Pontoise : sept trafiquants de drogue présumés remis en liberté, faute de magistrat pour les juger

Aucun juge n'a été en mesure de remplacer la magistrate malade. Les prévenus ont tout de même l'obligation de pointer chaque semaine au commissariat.

Le palais de justice de Pontoise (Val-d\'Oise).
Le palais de justice de Pontoise (Val-d'Oise). (GOOGLE MAPS)

Libérés... faute de juge ! Le tribunal correctionnel de Pontoise (Val-d'Oise) a été contraint de libérer sept prévenus qui comparaissaient mardi 19 juin pour trafic de stupéfiants, faute d'avoir trouvé un magistrat pour les juger, a appris franceinfo auprès du parquet de Pontoise, jeudi, confirmant une information d'Europe 1

"La juge qui devait à l'origine présider l'audience était dans l'impossibilité d'assurer cette charge pour des raisons médicales", explique le procureur. Problème : aucun magistrat du siège n'a été en mesure de la remplacer. "En plus des quatre postes de magistrats déjà vacants au sein de l'institution, certains fonctionnaires sont en arrêt maladie et d'autres à temps partiel", détaille Europe 1. La radio précise que l'affaire était "trop complexe" pour être reprise au pied levé par d'autres magistrats. Le parquet a donc sollicité un renvoi en juillet, afin que les prévenus soient jugés ultérieurement. 

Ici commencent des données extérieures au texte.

(** * RSS digest generator ([fetch.py]): a shallow embedding and its properties

    The program fetches the feeds of a configuration, turns each raw feed
    entry into an article record, filters by age, caps the number of articles
    per feed, sorts the union newest first and groups it by category.

    Python values are modelled as follows.
    - [str] is a list of Unicode code points ([pystr]); the ellipsis the
      summary ends with is the single code point U+2026.
    - [int] is [Z]; a slice bound may be negative and is modelled as Python
      reads it.
    - An exception is a value of [exn]; a computation that may raise returns
      [result].
    - A [dict] is an association list in insertion order ([dict]).
    - An aware [datetime] in UTC is the record of its components; all the
      datetimes of the program carry [timezone.utc], so they compare by
      components.
    The network, the feed parser and the clock are outside the program: one
    call of [fetch_feed] sees them through a record [env]. *)

From Stdlib Require Import String Ascii.
From Stdlib Require Import List ZArith NArith Bool Lia.
From Stdlib Require Import Sorted Permutation.
Import ListNotations.
Open Scope Z_scope.

(* ------------------------------------------------------------------ *)
(** * Python values *)

Module Py.

(** A code point and a [str]. *)
Definition char := N.
Definition pystr := list char.

(** An ASCII literal as a [str]. *)
Definition py (s : string) : pystr := map N_of_ascii (list_ascii_of_string s).

Definition char_eqb (a b : char) : bool := N.eqb a b.

Fixpoint str_eqb (a b : pystr) : bool :=
  match a, b with
  | [], [] => true
  | x :: a', y :: b' => char_eqb x y && str_eqb a' b'
  | _, _ => false
  end.

(** The exceptions the program can meet. Only subclasses of [Exception]
    are listed: [except Exception] catches every one of them. *)
Inductive exn :=
| TypeError
| ValueError
| OverflowError
| RequestTimeout
| RequestConnectionError
| HTTPError (status : Z)
| OtherError (message : pystr).

Inductive result (A : Type) :=
| Ok (value : A)
| Raise (e : exn).
Arguments Ok {A} value.
Arguments Raise {A} e.

Definition bind {A B : Type} (r : result A) (k : A -> result B) : result B :=
  match r with
  | Ok v => k v
  | Raise e => Raise e
  end.

(** [d.get(key, default)] on the outcome of the lookup. *)
Definition get_default {A : Type} (field : option A) (default : A) : A :=
  match field with
  | Some v => v
  | None => default
  end.

(** [l[:n]] *)
Definition slice_to {A : Type} (l : list A) (n : Z) : list A :=
  if 0 <=? n then firstn (Z.to_nat n) l
  else firstn (length l - Z.to_nat (- n)) l.

(** [str.isspace] on one code point: what [str.split()] and [str.strip()]
    treat as whitespace. *)
Definition is_space (c : char) : bool :=
  ((9 <=? c) && (c <=? 13) || (28 <=? c) && (c <=? 32)
   || (c =? 133) || (c =? 160) || (c =? 5760)
   || (8192 <=? c) && (c <=? 8202)
   || (c =? 8232) || (c =? 8233) || (c =? 8239) || (c =? 8287)
   || (c =? 12288))%N.

Fixpoint lstrip (s : pystr) : pystr :=
  match s with
  | [] => []
  | c :: rest => if is_space c then lstrip rest else s
  end.

(** [s.strip()] *)
Definition strip (s : pystr) : pystr := rev (lstrip (rev (lstrip s))).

Placés sous contrôle judiciaire

Mais le tribunal a décidé de ne renvoyer l'affaire qu'en mars 2019. Or le délai légal de détention provisoire autorisé entre la signature d'une ordonnance de renvoi et le jugement ne doit pas dépasser six mois. Les prévenus ont donc dû être relâchés (sauf un, qui reste détenu dans une autre affaire). Le parquet précise néanmoins qu'ils ont tous été placés sous contrôle judiciaire avec, entre autres obligations, celle de pointer une fois par semaine au commissariat.

Douze hommes comparaissent au total dans ce dossier portant sur un trafic international de stupéfiants (cannabis, cocaïne, héroïne, kétamine, ecstasy). Les produits étaient importés depuis les Pays-Bas, transitaient par Montigny-lès-Cormeilles (Val-d'Oise), avant d'être acheminés à Talence (Gironde) pour être vendus dans le milieu festif de la région bordelaise.